→ **REQUIREMENT**
Once the line containing "s => Some s" is found in the entries below, reproduce it and every line after it, stopping at and including the line containing "sl cl subclass"; reproduce nothing else, and keep each line exact.
....
(** ** CharactersTab as in [app/(tabs)/characters.tsx] *)

(** The second version of the screen has the same state; its
    [loadCharacters] differs in the texts it logs, and its deletion flow
    has no stray reference. *)
Module CharactersScreen.
Import Remote.
Import CharactersTab.

Definition loadCharacters (w : loadWorld) (snap st : state) : state * list event :=
  let finally st := setRefreshing false (setLoading false st) in
  match load_session w with
  | SessionThrows => (finally st, [ConsoleError "Erro ao carregar personagens:"])
  | NoSession => (finally (setLoading false st), [])
  | Session access_token =>
      let req :=
        {| url := "/api/characters"; meth := GET;
           authorization := bearer access_token; payload := NoBody |} in
      match load_get w req with
      | Response true (Some charactersData) =>
          let st := setCharacters charactersData st in
          let st :=
            match selectedCharacter snap with
            | Some sel =>
                setSelectedCharacter
                  (List.find
                     (λ char, bool_decide (Character.id char = Character.id sel))
                     charactersData) st
            | None => st
            end in
          (finally st, [Sent req])
      | Response false _ =>
          (finally st, [Sent req; ConsoleError "Falha ao carregar personagens"])
      | Response true None | NetworkError =>
          (finally st, [Sent req; ConsoleError "Erro ao carregar personagens:"])
      end
  end.

Definition handleDeleteCharacter (w : world) (characterId : string) (st : state)
    : state * list event :=
  let web := platform_web w in
  let unexpected :=
    [ConsoleError "Erro inesperado ao excluir personagem:";
     notify web "Erro" "Erro inesperado ao excluir personagem."] in
  let unauthenticated :=
    [notify web "Erro" "Você precisa estar autenticado para excluir personagens."] in
  match session w with
  | SessionThrows => (st, unexpected)
  | NoSession => (st, unauthenticated)
  | Session _ =>
      match user st with
      | None => (st, unauthenticated)
      | Some u =>
          match delete_character w characterId (user_id u) with
          | DeleteThrows => (st, unexpected)
          | Deleted (Some error) =>
              (st, [ConsoleError "Erro ao deletar personagem:";
                    notify web "Erro" "Não foi possível excluir o personagem."])
          | Deleted None =>
              let st1 :=
                setCharacters
                  (List.filter
                     (λ c, negb (bool_decide (Character.id c = characterId)))
                     (characters st)) st in
              let st2 :=
                if sameId (selectedCharacter st) characterId
                then setSelectedCharacter None st1 else st1 in
              let st3 :=
                if sameId (spellSelectionCharacter st) characterId
                then setSpellSelectionCharacter None st2 else st2 in
              let '(st4, evs) := loadCharacters (reload w) st st3 in
              (st4, notify web "Sucesso" "Personagem excluído com sucesso!" :: evs)
          end
      end
  end.
End CharactersScreen.

(** * Specification vocabulary *)

(** The statements below are phrased with these predicates. *)

Section Vocabulary.
Context `{JsStrings}.

(** The class's name is in the spell's class list, comparing the
    trimmed, lower-cased entry with the lower-cased class name. *)
Definition eligibleByClass (c : DnDClass.t) (spell : Spell.t) : Prop :=
  ∃ className cl entry,
    DnDClass.name c = Some className ∧
    Spell.classes spell = Some cl ∧
    entry ∈ cl ∧
    toLowerCase (trim entry) = toLowerCase className.

(** The name a subclass descriptor carries, if any. *)
Definition subclassName (e : DnDClass.subclass) : option string :=
  match e with
  | DnDClass.SubName s => Some s
  | DnDClass.SubObject n => n
  | DnDClass.SubNull => None
  end.

(** The spell's subclass list and the class's subclass list have a
    name in common, comparing lower-cased names. *)
Definition sharesSubclass (c : DnDClass.t) (spell : Spell.t) : Prop :=
  ∃ sl cl subclass e n,
    Spell.subclasses spell = Some sl ∧
    DnDClass.subclasses c = Some cl ∧
    subclass ∈ sl ∧ e ∈ cl ∧
    subclassName e = Some n ∧
    toLowerCase n = toLowerCase subclass.

(** The query is a case-insensitive substring of the spell's name; the
    empty query asks for nothing. *)
Definition nameContains (query : string) (spell : Spell.t) : Prop :=
  query = "" ∨
  includes (toLowerCase (Spell.name spell)) (toLowerCase query) = true.

(** The spell's school, trimmed, equals the selected school up to case;
    no selection (or an empty one) asks for nothing. *)
Definition schoolIs (selected : option string) (spell : Spell.t) : Prop :=
  match selected with
  | Some sch =>
      sch ≠ "" →
      Spell.school spell ≠ "" ∧
      toLowerCase (trim (Spell.school spell)) = toLowerCase sch
  | None => True
  end.
End Vocabulary.

(** The presentation as the contract words it: going through the spells
    in order, a header whenever the level differs from the previous
    spell's level (the first spell has no previous one), then the spell
    itself when its level is expanded. *)
Fixpoint presentation (previous : option Z) (expanded : gset Z)
    (spells : list Spell.t) : list SpellSelectionModal.SpellListItem :=
  match spells with
  | [] => []
  | spell :: rest =>
      (if decide (previous = Some (Spell.level spell)) then []
       else [SpellSelectionModal.Header (Spell.level spell)
               ("header-" +:+ pretty (Spell.level spell))]) ++
      (if decide (Spell.level spell ∈ expanded)
       then [SpellSelectionModal.SpellRow spell (Spell.id spell)] else []) ++
      presentation (Some (Spell.level spell)) expanded rest
  end.

Definition headerLevels (items : list SpellSelectionModal.SpellListItem) : list Z :=
  omap (λ item, match item with
                | SpellSelectionModal.Header l _ => Some l
                | SpellSelectionModal.SpellRow _ _ => None
                end) items.

Definition rowSpells (items : list SpellSelectionModal.SpellListItem) : list Spell.t :=
  omap (λ item, match item with
                | SpellSelectionModal.Header _ _ => None
                | SpellSelectionModal.SpellRow spell _ => Some spell
                end) items.

(** Clamping as the contract uses the word: [x] brought into the range
    from [lo] to [hi]. *)
Definition clamp (x lo hi : Z) : Z :=
  if decide (x < lo) then lo else if decide (hi < x) then hi else x.

(** Modelled from the spec: the remote character store's update
    operation, whose code is not part of the sources ("update one
    (partial, e.g. spell_slots or spells_known field)").  It replaces the
    one field named in the request body and answers with the stored
    character. *)
Definition applyUpdate (stored : Character.t) (b : Remote.body) : Character.t :=
  match b with
  | Remote.NoBody => stored
  | Remote.SpellSlotsBody slots =>
      Character.mk (Character.id stored) (Character.name stored)
        (Character.class_name stored) (Character.level stored)
        (Character.hp_current stored) (Character.hp_max stored)
        (Some slots) (Character.spells_known stored)
  | Remote.SpellsKnownBody known =>
      Character.mk (Character.id stored) (Character.name stored)
        (Character.class_name stored) (Character.level stored)
        (Character.hp_current stored) (Character.hp_max stored)
        (Character.spell_slots stored) (Some known)
  end.

(** The grimoire's state after a successful response carrying [updated]:
    the character list and the detail view both take the returned value. *)
Definition refreshed `{JsStrings} (classesData : list DnDClass.t)
    (sel : GrimoireTab.CharacterSpells) (updated : Character.t)
    (st : GrimoireTab.state) : GrimoireTab.state :=
  GrimoireTab.setSelectedCharacter
    (Some (GrimoireTab.prepareCharacterSpells classesData (GrimoireTab.allSpells st) updated))
    (GrimoireTab.setCharacters
       (GrimoireTab.replaceCharacter (Character.id (GrimoireTab.character sel)) updated
          (GrimoireTab.characters st)) st).

(** The spells of one level, in the order they come. *)
Definition levelGroup (lvl : Z) (spells : list Spell.t) : list Spell.t :=
  List.filter (λ spell, bool_decide (Spell.level spell = lvl)) spells.

(** The sum of the max values of a slot list. *)
Definition sumMax (infos : list GrimoireTab.SpellSlotInfo) : Z :=
  foldr (λ info total, GrimoireTab.max info + total) 0 infos.

(** The messages among a handler's effects. *)
Definition isMessage (e : Remote.event) : bool :=
  match e with
  | Remote.Alert _ _ | Remote.WebAlert _ => true
  | Remote.ConsoleError _ | Remote.Sent _ => false
  end.

Definition messages (evs : list Remote.event) : list Remote.event :=
  List.filter isMessage evs.

(** * Sample data *)

Module Sample.
Definition spell (id name : string) (level : Z) (school : string) : Spell.t :=
  Spell.mk id name level school "1 action" "Self" (Some ["Wizard"]) None.

Definition fireball : Spell.t := spell "s1" "Fireball" 3 "Evocation".
(** [light] is stored with a blank in front of its school. *)
Definition light : Spell.t := spell "s2" "Light" 0 " Evocation".
Definition shield : Spell.t := spell "s3" "Shield" 1 "Abjuration".
Definition catalog : list Spell.t := [fireball; light; shield].

Definition wizard : DnDClass.t :=
  DnDClass.mk (Some "wizard") (Some [DnDClass.SubName "Evoker"]) true.

Definition sources : SpellSelectionModal.sources :=
  {| SpellSelectionModal.platform_web := false;
     SpellSelectionModal.customSpells := SpellSelectionModal.NoItem;
     SpellSelectionModal.defaultSpells := catalog;
     SpellSelectionModal.adaptedSpells := None |}.

Definition gandalf : Character.t :=
  Character.mk "c1" "Gandalf" "wizard" 10 68 78
    (Some (<[1 := Character.SlotArray [4; 4]]>
             (<[2 := Character.SlotArray [1; 3]]> ∅)))
    (Some [Character.KnownName "Fireball"; Character.KnownName "Unknown Spell"]).

(** A character whose stored maximum for level 1 is negative. *)
Definition cursed : Character.t :=
  Character.mk "c2" "Cursed" "wizard" 1 5 5
    (Some (<[1 := Character.SlotArray [0; -1]]> ∅)) None.

(** A store that holds [stored] and applies every update to it. *)
Definition store (stored : Character.t) (req : Remote.request)
    : Remote.fetchResult Character.t :=
  Remote.Response true (Some (applyUpdate stored (Remote.payload req))).


Definition grimoire (c : Character.t) : GrimoireTab.state :=
  {| GrimoireTab.characters := [c];
     GrimoireTab.selectedCharacter :=
       Some (GrimoireTab.prepareCharacterSpells [wizard] catalog c);
     GrimoireTab.loading := false;
     GrimoireTab.refreshing := false;
     GrimoireTab.allSpells := catalog |}.

Definition online (c : Character.t) : GrimoireTab.world :=
  {| GrimoireTab.session := Remote.Session "token";
     GrimoireTab.put := store c |}.


(** A second catalog entry under the name of [fireball]. *)
Definition fireball_variant : Spell.t := spell "s9" "Fireball" 3 "Evocation".

(** A character who already knows Fireball. *)
Definition apprentice : Character.t :=
  Character.mk "c3" "Apprentice" "wizard" 3 12 12 None
    (Some [Character.KnownName "Fireball"]).

(** A character who knows no spell yet. *)
Definition novice : Character.t :=
  Character.mk "c4" "Novice" "wizard" 1 6 6 None None.

Definition roster (c : Character.t) : CharactersTab.state :=
  {| CharactersTab.characters := [c];
     CharactersTab.selectedCharacter := None;
     CharactersTab.spellSelectionCharacter := Some c;
     CharactersTab.loading := false;
     CharactersTab.refreshing := false;
     CharactersTab.user := Some {| CharactersTab.user_id := "u1" |} |}.

(** A world with a session in which the store applies updates to [c],
    deletes without error, lists no character afterwards, and whose
    global object has no [response] property. *)
Definition tabWorld (c : Character.t) : CharactersTab.world :=
  {| CharactersTab.platform_web := false;
     CharactersTab.session := Remote.Session "token";
     CharactersTab.delete_character := λ _ _, CharactersTab.Deleted None;
     CharactersTab.put := store c;
     CharactersTab.globalThis := ∅;
     CharactersTab.reload :=
       {| CharactersTab.load_session := Remote.Session "token";
          CharactersTab.load_get := λ _, Remote.Response true (Some []) |} |}.


(** The selection modal with Fireball and Shield ticked. *)
Definition ticked : SpellSelectionModal.state :=
  SpellSelectionModal.setSelectedSpells {["s1"; "s3"]} SpellSelectionModal.initial.




Definition tabLoad (fetched : list Character.t) : CharactersTab.loadWorld :=
  {| CharactersTab.load_session := Remote.Session "token";
     CharactersTab.load_get := λ _, Remote.Response true (Some fetched) |}.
....
→ **SOLUTION TO THIS TASK**
  | DnDClass.SubName s => Some s
  | DnDClass.SubObject n => n
  | DnDClass.SubNull => None
  end.

(** The spell's subclass list and the class's subclass list have a
    name in common, comparing lower-cased names. *)
Definition sharesSubclass (c : DnDClass.t) (spell : Spell.t) : Prop :=
  ∃ sl cl subclass e n,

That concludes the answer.